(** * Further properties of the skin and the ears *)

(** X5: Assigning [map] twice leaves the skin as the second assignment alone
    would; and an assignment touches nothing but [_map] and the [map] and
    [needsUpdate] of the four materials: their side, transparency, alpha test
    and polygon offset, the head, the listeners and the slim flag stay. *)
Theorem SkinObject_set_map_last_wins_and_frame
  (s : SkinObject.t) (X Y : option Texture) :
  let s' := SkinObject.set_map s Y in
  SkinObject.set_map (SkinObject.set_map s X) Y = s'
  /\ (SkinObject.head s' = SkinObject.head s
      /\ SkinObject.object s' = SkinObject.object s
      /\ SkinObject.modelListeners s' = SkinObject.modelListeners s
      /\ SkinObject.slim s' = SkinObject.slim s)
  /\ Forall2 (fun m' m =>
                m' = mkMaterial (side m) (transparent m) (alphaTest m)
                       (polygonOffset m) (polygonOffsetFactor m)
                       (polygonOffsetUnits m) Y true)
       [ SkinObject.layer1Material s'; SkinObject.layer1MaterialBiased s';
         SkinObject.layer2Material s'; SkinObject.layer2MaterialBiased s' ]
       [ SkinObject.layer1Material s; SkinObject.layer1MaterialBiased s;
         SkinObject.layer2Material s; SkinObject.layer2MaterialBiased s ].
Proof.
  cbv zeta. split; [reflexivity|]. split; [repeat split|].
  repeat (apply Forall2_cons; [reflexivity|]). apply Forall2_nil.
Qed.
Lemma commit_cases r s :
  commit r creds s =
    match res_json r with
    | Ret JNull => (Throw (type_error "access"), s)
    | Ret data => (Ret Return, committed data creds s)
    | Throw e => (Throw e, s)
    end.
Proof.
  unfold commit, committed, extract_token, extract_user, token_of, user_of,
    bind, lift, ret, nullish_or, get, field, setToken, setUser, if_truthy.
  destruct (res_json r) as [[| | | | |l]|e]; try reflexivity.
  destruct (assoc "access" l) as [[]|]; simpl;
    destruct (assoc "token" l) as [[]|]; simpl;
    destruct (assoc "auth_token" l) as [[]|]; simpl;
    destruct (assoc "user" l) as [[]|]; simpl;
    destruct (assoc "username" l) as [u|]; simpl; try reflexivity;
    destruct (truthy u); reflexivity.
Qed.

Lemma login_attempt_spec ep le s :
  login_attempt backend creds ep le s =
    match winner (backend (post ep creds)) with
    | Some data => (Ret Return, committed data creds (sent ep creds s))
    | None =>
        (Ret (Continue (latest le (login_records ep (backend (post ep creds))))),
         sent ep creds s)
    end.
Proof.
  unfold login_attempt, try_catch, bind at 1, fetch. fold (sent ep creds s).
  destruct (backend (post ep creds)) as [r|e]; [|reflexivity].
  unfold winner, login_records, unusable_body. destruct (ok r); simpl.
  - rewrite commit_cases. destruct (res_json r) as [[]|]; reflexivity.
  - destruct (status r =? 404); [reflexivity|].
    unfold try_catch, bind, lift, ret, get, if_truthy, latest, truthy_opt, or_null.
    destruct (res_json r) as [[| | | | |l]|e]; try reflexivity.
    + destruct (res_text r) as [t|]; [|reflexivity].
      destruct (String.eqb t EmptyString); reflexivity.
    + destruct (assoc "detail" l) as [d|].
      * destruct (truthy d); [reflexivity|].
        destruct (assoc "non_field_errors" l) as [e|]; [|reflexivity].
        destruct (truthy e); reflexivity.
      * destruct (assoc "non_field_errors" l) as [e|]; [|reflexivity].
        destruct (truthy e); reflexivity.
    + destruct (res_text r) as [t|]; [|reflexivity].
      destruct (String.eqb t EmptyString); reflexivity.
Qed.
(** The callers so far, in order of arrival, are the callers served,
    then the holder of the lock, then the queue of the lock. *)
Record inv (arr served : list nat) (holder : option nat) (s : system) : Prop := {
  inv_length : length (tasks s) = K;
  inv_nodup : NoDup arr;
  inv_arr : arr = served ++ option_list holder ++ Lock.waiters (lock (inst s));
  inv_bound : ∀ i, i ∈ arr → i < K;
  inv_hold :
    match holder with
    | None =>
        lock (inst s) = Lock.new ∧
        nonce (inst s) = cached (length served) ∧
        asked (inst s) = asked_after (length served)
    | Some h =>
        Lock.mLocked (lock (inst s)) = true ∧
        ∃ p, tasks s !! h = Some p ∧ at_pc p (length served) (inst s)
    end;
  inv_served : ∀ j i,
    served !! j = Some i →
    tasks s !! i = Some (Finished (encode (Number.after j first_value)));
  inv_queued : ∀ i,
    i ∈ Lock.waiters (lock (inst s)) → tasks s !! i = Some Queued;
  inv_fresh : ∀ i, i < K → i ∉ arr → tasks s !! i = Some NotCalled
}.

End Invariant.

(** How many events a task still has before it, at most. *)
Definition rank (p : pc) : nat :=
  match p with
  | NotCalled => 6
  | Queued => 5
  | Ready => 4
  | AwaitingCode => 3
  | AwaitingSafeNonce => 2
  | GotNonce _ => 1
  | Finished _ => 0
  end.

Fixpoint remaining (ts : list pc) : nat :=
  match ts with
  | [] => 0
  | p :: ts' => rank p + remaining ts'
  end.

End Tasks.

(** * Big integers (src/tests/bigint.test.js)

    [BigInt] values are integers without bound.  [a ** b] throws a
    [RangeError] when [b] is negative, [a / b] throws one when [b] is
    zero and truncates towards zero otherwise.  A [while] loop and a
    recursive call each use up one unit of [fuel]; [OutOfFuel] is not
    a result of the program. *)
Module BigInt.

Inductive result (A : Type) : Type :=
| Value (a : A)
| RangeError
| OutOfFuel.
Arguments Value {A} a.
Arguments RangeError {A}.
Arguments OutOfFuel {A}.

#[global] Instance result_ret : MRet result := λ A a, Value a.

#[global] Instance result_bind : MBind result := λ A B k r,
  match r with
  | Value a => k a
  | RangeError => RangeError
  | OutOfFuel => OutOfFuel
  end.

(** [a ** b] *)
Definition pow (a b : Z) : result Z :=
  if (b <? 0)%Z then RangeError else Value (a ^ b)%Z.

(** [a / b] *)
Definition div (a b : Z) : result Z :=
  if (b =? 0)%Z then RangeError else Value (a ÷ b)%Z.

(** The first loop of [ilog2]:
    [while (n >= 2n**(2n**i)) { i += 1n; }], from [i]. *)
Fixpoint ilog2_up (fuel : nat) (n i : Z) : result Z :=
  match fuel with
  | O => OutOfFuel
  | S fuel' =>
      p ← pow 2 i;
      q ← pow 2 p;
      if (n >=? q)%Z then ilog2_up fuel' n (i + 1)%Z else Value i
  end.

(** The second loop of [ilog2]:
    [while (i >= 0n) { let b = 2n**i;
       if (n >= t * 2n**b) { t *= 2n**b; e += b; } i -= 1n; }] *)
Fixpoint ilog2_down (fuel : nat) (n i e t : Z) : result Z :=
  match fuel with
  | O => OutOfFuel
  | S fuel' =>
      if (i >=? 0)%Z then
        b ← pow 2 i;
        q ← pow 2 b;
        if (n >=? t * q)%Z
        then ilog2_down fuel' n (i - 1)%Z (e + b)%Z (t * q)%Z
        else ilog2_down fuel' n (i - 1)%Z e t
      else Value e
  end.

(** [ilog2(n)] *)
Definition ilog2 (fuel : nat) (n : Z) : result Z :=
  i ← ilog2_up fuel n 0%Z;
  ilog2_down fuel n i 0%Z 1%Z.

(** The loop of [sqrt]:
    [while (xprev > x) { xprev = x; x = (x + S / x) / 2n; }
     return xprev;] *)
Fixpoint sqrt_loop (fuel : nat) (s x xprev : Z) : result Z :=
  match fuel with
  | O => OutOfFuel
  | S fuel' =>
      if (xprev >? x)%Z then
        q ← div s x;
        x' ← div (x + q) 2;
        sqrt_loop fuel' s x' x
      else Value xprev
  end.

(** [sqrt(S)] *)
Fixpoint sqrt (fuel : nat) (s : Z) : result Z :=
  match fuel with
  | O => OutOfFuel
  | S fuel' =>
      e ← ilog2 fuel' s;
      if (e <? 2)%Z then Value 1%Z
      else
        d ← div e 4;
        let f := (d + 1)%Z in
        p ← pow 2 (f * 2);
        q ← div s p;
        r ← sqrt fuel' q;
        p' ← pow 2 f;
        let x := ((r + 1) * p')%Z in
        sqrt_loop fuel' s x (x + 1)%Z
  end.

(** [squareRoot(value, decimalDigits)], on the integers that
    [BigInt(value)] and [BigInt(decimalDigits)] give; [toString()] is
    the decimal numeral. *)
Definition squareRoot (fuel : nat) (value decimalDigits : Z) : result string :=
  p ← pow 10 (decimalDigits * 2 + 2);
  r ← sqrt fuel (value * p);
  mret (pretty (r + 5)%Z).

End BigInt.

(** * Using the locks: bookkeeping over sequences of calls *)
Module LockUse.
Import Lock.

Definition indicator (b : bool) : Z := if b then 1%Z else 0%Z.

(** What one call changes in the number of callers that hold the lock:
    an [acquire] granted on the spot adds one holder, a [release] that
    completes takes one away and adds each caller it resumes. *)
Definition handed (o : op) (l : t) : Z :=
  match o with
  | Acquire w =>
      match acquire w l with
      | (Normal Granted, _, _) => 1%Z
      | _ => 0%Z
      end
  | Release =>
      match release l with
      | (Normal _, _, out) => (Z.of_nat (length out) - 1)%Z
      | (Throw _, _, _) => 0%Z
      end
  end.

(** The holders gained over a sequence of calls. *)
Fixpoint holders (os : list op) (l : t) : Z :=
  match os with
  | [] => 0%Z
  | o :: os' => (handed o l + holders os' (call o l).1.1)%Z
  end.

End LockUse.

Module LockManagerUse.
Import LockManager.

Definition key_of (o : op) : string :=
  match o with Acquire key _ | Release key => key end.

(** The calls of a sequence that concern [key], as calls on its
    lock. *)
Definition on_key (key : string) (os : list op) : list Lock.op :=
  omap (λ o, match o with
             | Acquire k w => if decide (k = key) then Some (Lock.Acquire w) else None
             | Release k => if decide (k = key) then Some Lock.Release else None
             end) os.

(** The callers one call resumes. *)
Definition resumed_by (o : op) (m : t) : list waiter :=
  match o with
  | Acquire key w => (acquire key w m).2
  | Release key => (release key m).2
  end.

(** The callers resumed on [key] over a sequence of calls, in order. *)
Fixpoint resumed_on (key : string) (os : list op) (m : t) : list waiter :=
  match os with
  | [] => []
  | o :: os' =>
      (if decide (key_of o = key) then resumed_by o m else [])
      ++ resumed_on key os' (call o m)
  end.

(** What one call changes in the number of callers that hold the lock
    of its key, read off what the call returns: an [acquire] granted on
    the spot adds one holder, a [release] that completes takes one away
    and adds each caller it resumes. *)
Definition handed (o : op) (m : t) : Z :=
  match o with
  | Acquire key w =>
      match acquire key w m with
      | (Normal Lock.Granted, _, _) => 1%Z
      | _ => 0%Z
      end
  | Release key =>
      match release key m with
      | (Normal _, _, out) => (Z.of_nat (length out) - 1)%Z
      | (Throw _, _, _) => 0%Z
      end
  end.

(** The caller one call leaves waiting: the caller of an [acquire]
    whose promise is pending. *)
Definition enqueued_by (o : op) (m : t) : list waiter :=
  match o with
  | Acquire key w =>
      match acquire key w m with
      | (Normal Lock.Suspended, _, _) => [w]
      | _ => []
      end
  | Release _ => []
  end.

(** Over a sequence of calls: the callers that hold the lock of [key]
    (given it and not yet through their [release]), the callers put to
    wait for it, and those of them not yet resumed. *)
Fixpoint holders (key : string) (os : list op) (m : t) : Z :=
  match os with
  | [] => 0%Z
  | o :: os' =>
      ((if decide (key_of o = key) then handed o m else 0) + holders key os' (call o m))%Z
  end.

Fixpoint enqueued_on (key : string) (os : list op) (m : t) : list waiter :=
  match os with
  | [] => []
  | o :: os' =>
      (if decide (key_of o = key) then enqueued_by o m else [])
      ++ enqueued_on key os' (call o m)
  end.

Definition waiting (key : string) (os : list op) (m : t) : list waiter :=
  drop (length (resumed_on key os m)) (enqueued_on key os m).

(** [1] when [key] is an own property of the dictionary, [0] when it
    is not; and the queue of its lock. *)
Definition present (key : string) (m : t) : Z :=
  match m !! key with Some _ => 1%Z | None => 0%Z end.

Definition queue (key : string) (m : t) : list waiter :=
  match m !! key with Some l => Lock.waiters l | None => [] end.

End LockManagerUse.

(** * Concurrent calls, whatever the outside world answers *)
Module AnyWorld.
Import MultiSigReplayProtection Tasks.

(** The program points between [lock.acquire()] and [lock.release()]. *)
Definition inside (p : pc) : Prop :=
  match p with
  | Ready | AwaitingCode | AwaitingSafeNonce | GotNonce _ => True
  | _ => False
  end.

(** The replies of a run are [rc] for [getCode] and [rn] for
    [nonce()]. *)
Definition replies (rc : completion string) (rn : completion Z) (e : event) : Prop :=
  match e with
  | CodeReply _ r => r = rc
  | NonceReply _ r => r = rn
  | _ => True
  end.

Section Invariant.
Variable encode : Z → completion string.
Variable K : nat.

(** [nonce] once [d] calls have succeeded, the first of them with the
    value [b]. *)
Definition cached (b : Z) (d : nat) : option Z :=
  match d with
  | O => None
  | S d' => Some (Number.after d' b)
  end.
..........
Read through the entries, then copy every line where the string "cached" is found.

» ANSWER BELOW:
        nonce (inst s) = cached (length served) ∧
Definition cached (b : Z) (d : nat) : option Z :=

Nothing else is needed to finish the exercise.